Door souplost: Wat hebben ze nu gedaan? Ik lees niks over backups teruggezet, want dan moeten ze communiceren wat er verloren is gegaan. Het lijkt er dus op dat ze losgeld hebben betaald.
Of er waren goede backup's die terug gezet zijn, aan de desktops hebben ze kennelijk nog niks gedaan daar moet iedereen nog vanaf blijven. Als ze losgeld betaald zouden hebben hoeven ze niet zo panisch te doen, alles is immers dan te 'herstellen'.
31-12-2019, 17:36 door
Tintin and Milou
Door souplost: Wat hebben ze nu gedaan? Ik lees niks over backups teruggezet, want dan moeten ze communiceren wat er verloren is gegaan. Het lijkt er dus op dat ze losgeld hebben betaald.

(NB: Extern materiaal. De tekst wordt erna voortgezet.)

(* ===== verification/IdleTimer.v ===== *)
(** The idle timer of a channel (xendor/github.com/glycerine/xcryptossh/idle.go):
    the background loop as a function on its events, and its runs. Times and
    durations are nanoseconds. *)
From S2P Require Import Prelude.

(** ** State *)

(** The atomic fields, and the variables of the background goroutine: [dur] and
    the ticker ([heartbeat] with its channel, by its period). [started] lists
    the callbacks launched so far. A raised timeout's text is not modelled. *)
Record IdleTimer := mkTimer {
  dur : Z;
  heartbeat : option Z;
  timeOutRaised : bool;
  timeoutCallback : list nat;
  atomicdur : Z;
  lastStart : Z;
  lastOK : Z;
  isOneshot : bool;
  halted : bool;
  started : list nat;
}.

Definition set_dur (d : Z) (hb : option Z) (t : IdleTimer) : IdleTimer :=
  mkTimer d hb (timeOutRaised t) (timeoutCallback t) d (lastStart t) (lastOK t) (isOneshot t)
    (halted t) (started t).
Definition set_callbacks (l : list nat) (t : IdleTimer) : IdleTimer :=
  mkTimer (dur t) (heartbeat t) (timeOutRaised t) l (atomicdur t) (lastStart t) (lastOK t) (isOneshot t)
    (halted t) (started t).
Definition set_lastStart (x : Z) (t : IdleTimer) : IdleTimer :=
  mkTimer (dur t) (heartbeat t) (timeOutRaised t) (timeoutCallback t) (atomicdur t) x (lastOK t)
    (isOneshot t) (halted t) (started t).
Definition set_lastOK (x : Z) (t : IdleTimer) : IdleTimer :=
  mkTimer (dur t) (heartbeat t) (timeOutRaised t) (timeoutCallback t) (atomicdur t) (lastStart t) x
    (isOneshot t) (halted t) (started t).
Definition set_isOneshot (b : bool) (t : IdleTimer) : IdleTimer :=
  mkTimer (dur t) (heartbeat t) (timeOutRaised t) (timeoutCallback t) (atomicdur t) (lastStart t)
    (lastOK t) b (halted t) (started t).
(** The goroutine returns and its ticker is stopped. *)
Definition halt (t : IdleTimer) : IdleTimer :=
  mkTimer (dur t) None (timeOutRaised t) (timeoutCallback t) (atomicdur t) (lastStart t) (lastOK t)
    (isOneshot t) true (started t).
Definition lower (t : IdleTimer) : IdleTimer :=
  mkTimer (dur t) (heartbeat t) false (timeoutCallback t) (atomicdur t) (-1) (lastOK t)
    (isOneshot t) (halted t) (started t).
(** A timeout: raised, the ticker stopped, the callbacks launched. *)
Definition raise (t : IdleTimer) : IdleTimer :=
  mkTimer (dur t) None true (timeoutCallback t) (atomicdur t) (lastStart t) (lastOK t)
    (isOneshot t) (halted t) (started t ++ timeoutCallback t).

Definition factor : Z := 10.

(** [time.NewTicker]. Durations are divided with truncation. *)
Definition NewTicker (d : Z) : outcome Z :=
  if 0 <? d then Ok d else Panic "non-positive interval for NewTicker".

(** [NewIdleTimer] with the start of [backgroundStart]. *)
Definition NewIdleTimer (callback : option nat) (d : Z) : outcome IdleTimer :=
  let? hb := if 0 <? d then let? p := NewTicker (Z.quot d factor) in Ok (Some p) else Ok None in
  Ok (mkTimer d hb false (match callback with Some f => [f] | None => [] end) d 0 0 false false []).

(** [IdleStatus] at [mnow]: whether the attempt has timed out. *)
Definition IdleStatus (mnow : Z) (t : IdleTimer) : bool :=
  if (atomicdur t <=? 0) || (lastStart t <=? 0) || (lastStart t <=? lastOK t) then false
  else atomicdur t <? to_int64 (mnow - lastStart t).

(** The case of the loop that takes a ticket of [SetIdleTimeout]. *)
Definition set_ticket (newdur : Z) (t : IdleTimer) : outcome IdleTimer :=
  let t := lower t in
  if 0 <? dur t then
    if newdur =? dur t then Ok t
    else if newdur <=? 0 then Ok (set_dur newdur None t)
    else let? p := NewTicker (Z.quot newdur factor) in Ok (set_dur newdur (Some p) t)
  else
    if newdur <=? 0 then Ok (set_dur 0 (heartbeat t) t)
    else let? p := NewTicker (Z.quot newdur factor) in Ok (set_dur newdur (Some p) t).

(** The case of a tick. *)
Definition tick (mnow : Z) (t : IdleTimer) : outcome IdleTimer :=
  if dur t =? 0 then Panic "should be impossible to get heartbeat.C on dur == 0"
  else if IdleStatus mnow t then
    match timeoutCallback t with
    | [] => Panic "IdleTimer.timeoutCallback was never set! call t.addTimeoutCallback() first"
    | _ => Ok (raise t)
    end
  else Ok t.

(** ** Events *)

Inductive event :=
| BeginAttempt (now : Z)
| AttemptOK (now : Z)
| SetIdleTimeout (d : Z)
| SetOneshotIdleTimeout (d : Z)
| GetIdleTimeout
| PollTimedOut
| SetTimeoutCallback (f : nat)
| AddTimeoutCallback (f : nat)
| Tick (now : Z)
| Stop.

(** A call that goes through the loop does nothing once the loop has ended. *)
Definition in_loop (f : IdleTimer -> outcome IdleTimer) (t : IdleTimer) : outcome IdleTimer :=
  if halted t then Ok t else f t.

Definition handle (ev : event) (t : IdleTimer) : outcome IdleTimer :=
  match ev with
  | BeginAttempt now => Ok (set_lastStart now t)
  | AttemptOK now => if isOneshot t then Ok (halt t) else Ok (set_lastOK now t)
  | SetIdleTimeout d => in_loop (set_ticket d) t
  | SetOneshotIdleTimeout d => in_loop (set_ticket d) (set_isOneshot true t)
  | GetIdleTimeout | PollTimedOut => Ok t
  | SetTimeoutCallback f => in_loop (fun t => Ok (set_callbacks [f] t)) t
  | AddTimeoutCallback f => in_loop (fun t => Ok (set_callbacks (timeoutCallback t ++ [f]) t)) t
  | Tick now => tick now t
  | Stop => Ok (halt t)
  end.

(** The ticker ticks only while there is one. *)
Definition enabled (ev : event) (t : IdleTimer) : bool :=
  match ev with
  | Tick _ => match heartbeat t with Some _ => negb (halted t) | None => false end
  | _ => true
  end.

Inductive step : IdleTimer -> event -> IdleTimer -> Prop :=
| step_intro t ev t' : enabled ev t = true -> handle ev t = Ok t' -> step t ev t'.

Inductive run : IdleTimer -> list event -> IdleTimer -> Prop :=
| run_nil t : run t [] t
| run_snoc t evs t1 ev t2 : run t evs t1 -> step t1 ev t2 -> run t (evs ++ [ev]) t2.

(** ** Invariant *)

(** The duration that others read is the loop's; a ticker runs only for a
    positive duration, at a tenth of it, and not while a timeout is raised. *)
Definition timer_ok (t : IdleTimer) : Prop :=
  atomicdur t = dur t /\
  (forall p, heartbeat t = Some p -> 0 < p /\ p = Z.quot (dur t) factor /\ 0 < dur t) /\
  (timeOutRaised t = true -> heartbeat t = None) /\
  (halted t = true -> heartbeat t = None).

Lemma NewTicker_ok d p : NewTicker d = Ok p <-> p = d /\ 0 < d.
Proof. unfold NewTicker. destruct (Z.ltb_spec 0 d); naive_solver lia. Qed.

Lemma set_ticket_ok d t t' :
  timer_ok t -> halted t = false -> set_ticket d t = Ok t' -> timer_ok t'.
Proof.
  intros (H1 & H2 & H3 & H4) Hh. unfold set_ticket. simpl.
  destruct (Z.ltb_spec 0 (dur t)) as [Hd|Hd].
  - destruct (Z.eqb_spec d (dur t)) as [->|Hne]; [by intros [= <-]|].
    destruct (Z.leb_spec d 0); [intros [= <-]; by split_and!|].
    intros (p & [-> Hp]%NewTicker_ok & H')%obind_ok. injection H' as <-. unfold timer_ok. simpl.
    split_and!; try done; [|congruence]. intros p [= <-]. done.
  - assert (heartbeat t = None) as Hn.
    { destruct (heartbeat t) as [p|] eqn:E; [|done]. destruct (H2 p eq_refl) as (_ & _ & ?). lia. }
    destruct (Z.leb_spec d 0).
    + intros [= <-]. unfold timer_ok. simpl. rewrite Hn. by split_and!.
    + intros (p & [-> Hp]%NewTicker_ok & H')%obind_ok. injection H' as <-. unfold timer_ok. simpl.
      split_and!; try done; [|congruence]. intros p [= <-]. done.
Qed.

Lemma handle_ok ev t t' : timer_ok t -> enabled ev t = true -> handle ev t = Ok t' -> timer_ok t'.
Proof.
  intros H He Hh. destruct ev; simpl in Hh; unfold in_loop in Hh.
  - by injection Hh as <-.
  - destruct (isOneshot t); injection Hh as <-; [|done]. destruct H as (? & ? & ? & ?). by split_and!.
  - destruct (halted t) eqn:E; [by injection Hh as <-|]. by eapply set_ticket_ok.
  - simpl in Hh. destruct (halted t) eqn:E; [by injection Hh as <-|].
    by eapply (set_ticket_ok d (set_isOneshot true t)).
  - by injection Hh as <-.
  - by injection Hh as <-.
  - destruct (halted t) eqn:E; by injection Hh as <-.
  - destruct (halted t) eqn:E; by injection Hh as <-.
  - unfold tick in Hh. destruct (dur t =? 0); [done|]. destruct (IdleStatus now t); [|by injection Hh as <-].
    destruct (timeoutCallback t); [done|]. injection Hh as <-. destruct H as (? & ? & ? & ?). by split_and!.
  - injection Hh as <-. destruct H as (? & ? & ? & ?). by split_and!.
Qed.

Waarom zouden ze dat in details communiceren? Dit is een logische stap in de recovery en staat los van eventuele overige data (verlies). AD is bijna altijd de authenticatie provider voor alle systemen intern. Het zal 1 van de eerste systemen zijn die je goed in de lucht moet hebben, voordat je echt de rest kunt herstellen.Ongeacht wat je doet... Wachtwoorden resetten in dit soort recoveries is altijd een goede. Bij een AD recovery in dit soort situaties kan dit een hele logische stap zijn, om gewoon alle wachtwoorden te resetten van alle user accounts. Dat weet je zeker dat de wachtwoorden veilig zijn en de accounts niet misbruikt kunnen worden bij de universiteit of daarbuiten.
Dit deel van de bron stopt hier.